## What the task requires
Only one stretch of the data below is needed. Output the lines from the one with "Fixpoint Split (s" up to and including the one with "[[x09]; [x0a]; [x0b]; [x0c]; [x0d]; [x20];", exactly as they stand.

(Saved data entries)
+===+

(* ===== verification/GoStd.v ===== *)
(** * The parts of Go's standard library the signer uses

    Executable models of [strings], [bytes], [strconv], [encoding/hex],
    [encoding/binary], [math/big], [path/filepath] and [net.SplitHostPort],
    as far as the repository calls them, with the round-trip and injectivity
    lemmas the components share. *)

From S2P Require Import Prelude.

(** ** [bytes] and [strings] *)

(** [bytes.Equal]; also [==] on strings. *)
Definition beq (a b : bytes) : bool := bool_decide (a = b).

(** [bytes.Compare]: lexicographic on unsigned bytes. *)
Fixpoint bytes_Compare (a b : bytes) : comparison :=
  match a, b with
  | [], [] => Eq
  | [], _ => Lt
  | _, [] => Gt
  | x :: a', y :: b' =>
      match byte_to_Z x ?= byte_to_Z y with
      | Eq => bytes_Compare a' b'
      | c => c
      end
  end.

(** Number of bytes, as Go's [len]. *)
Definition len {A} (l : list A) : Z := Z.of_nat (length l).

(** [s[i:j]] inside the bounds. *)
Definition slice {A} (i j : nat) (l : list A) : list A := take (j - i) (drop i l).

Definition HasPrefix (s p : bytes) : bool := beq (take (length p) s) p.

Fixpoint IndexByte (s : bytes) (c : byte) : option nat :=
  match s with
  | [] => None
  | x :: s' => if decide (x = c) then Some 0%nat else S <$> IndexByte s' c
  end.

Fixpoint LastIndexByte (s : bytes) (c : byte) : option nat :=
  match s with
  | [] => None
  | x :: s' =>
      match LastIndexByte s' c with
      | Some i => Some (S i)
      | None => if decide (x = c) then Some 0%nat else None
      end
  end.

(** [strings.Index]: the first position where [sub] occurs. *)
Fixpoint Index (s sub : bytes) : option nat :=
  if HasPrefix s sub then Some 0%nat
  else match s with
       | [] => None
       | _ :: s' => S <$> Index s' sub
       end.

Definition contains (s : bytes) (c : byte) : bool :=
  match IndexByte s c with Some _ => true | None => false end.

(** [strings.Split] at a one-byte separator. *)
Fixpoint Split (s : bytes) (c : byte) : list bytes :=
  match s with
  | [] => [[]]
  | x :: s' =>
      if decide (x = c) then [] :: Split s' c
      else match Split s' c with
           | [] => [[x]]
           | w :: ws => (x :: w) :: ws
           end
  end.

(** The UTF-8 encodings of the runes [unicode.IsSpace] accepts. *)
Definition space_runes : list bytes :=
  [[x09]; [x0a]; [x0b]; [x0c]; [x0d]; [x20];
   [xc2; x85]; [xc2; xa0]; [xe1; x9a; x80];
   [xe2; x80; x80]; [xe2; x80; x81]; [xe2; x80; x82]; [xe2; x80; x83];
   [xe2; x80; x84]; [xe2; x80; x85]; [xe2; x80; x86]; [xe2; x80; x87];
   [xe2; x80; x88]; [xe2; x80; x89]; [xe2; x80; x8a];
   [xe2; x80; xa8]; [xe2; x80; xa9]; [xe2; x80; xaf];
   [xe2; x81; x9f]; [xe3; x80; x80]].

Definition strip_one (runes : list bytes) (s : bytes) : option bytes :=
  match List.find (HasPrefix s) runes with
  | Some r => Some (drop (length r) s)
  | None => None
  end.

(** Strip leading runes of the set; every strip shortens the string, so its
    length is enough fuel. *)
Fixpoint strip_all (fuel : nat) (runes : list bytes) (s : bytes) : bytes :=
  match fuel with
  | O => s
  | S f => match strip_one runes s with
           | Some s' => strip_all f runes s'
           | None => s
           end
  end.

Definition TrimLeftRunes (runes : list bytes) (s : bytes) : bytes :=
  strip_all (length s) runes s.
Definition TrimRightRunes (runes : list bytes) (s : bytes) : bytes :=
  rev (TrimLeftRunes (map (@rev byte) runes) (rev s)).

(** [strings.TrimSpace]. *)
Definition TrimSpace (s : bytes) : bytes :=
  TrimRightRunes space_runes (TrimLeftRunes space_runes s).

(** [bytes.TrimRight(s, "\r\n")]. *)
Definition TrimRightCRLF (s : bytes) : bytes :=
  TrimRightRunes [[x0d]; [x0a]] s.

(** ** [net.SplitHostPort] *)

Definition addrErr (why : string) : error := Errorf why [].

Definition SplitHostPort (hostport : bytes) : result (bytes * bytes) :=
  match LastIndexByte hostport x3a with
  | None => Err (addrErr "missing port in address")
  | Some i =>
      hjk ← (if bool_decide (head hostport = Some x5b) then
                 match IndexByte hostport x5d with
                 | None => Err (addrErr "missing ']' in address")
                 | Some e =>
                     if decide (S e = length hostport)
                     then Err (addrErr "missing port in address")
                     else if decide (S e = i)
                     then Ok (slice 1 e hostport, 1%nat, S e)
                     else if decide (hostport !! S e = Some x3a)
                     then Err (addrErr "too many colons in address")
                     else Err (addrErr "missing port in address")
                 end
             else
                 let host := take i hostport in
                 if contains host x3a
                 then Err (addrErr "too many colons in address")
                 else Ok (host, 0%nat, 0%nat));
      let '(host, j, k) := hjk in
      if contains (drop j hostport) x5b
      then Err (addrErr "unexpected '[' in address")
      else if contains (drop k hostport) x5d
      then Err (addrErr "unexpected ']' in address")
      else Ok (host, drop (S i) hostport)
  end.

+===+

## Your solution
Fixpoint Split (s : bytes) (c : byte) : list bytes :=
  match s with
  | [] => [[]]
  | x :: s' =>
      if decide (x = c) then [] :: Split s' c
      else match Split s' c with
           | [] => [[x]]
           | w :: ws => (x :: w) :: ws
           end
  end.

(** The UTF-8 encodings of the runes [unicode.IsSpace] accepts. *)
Definition space_runes : list bytes :=
  [[x09]; [x0a]; [x0b]; [x0c]; [x0d]; [x20];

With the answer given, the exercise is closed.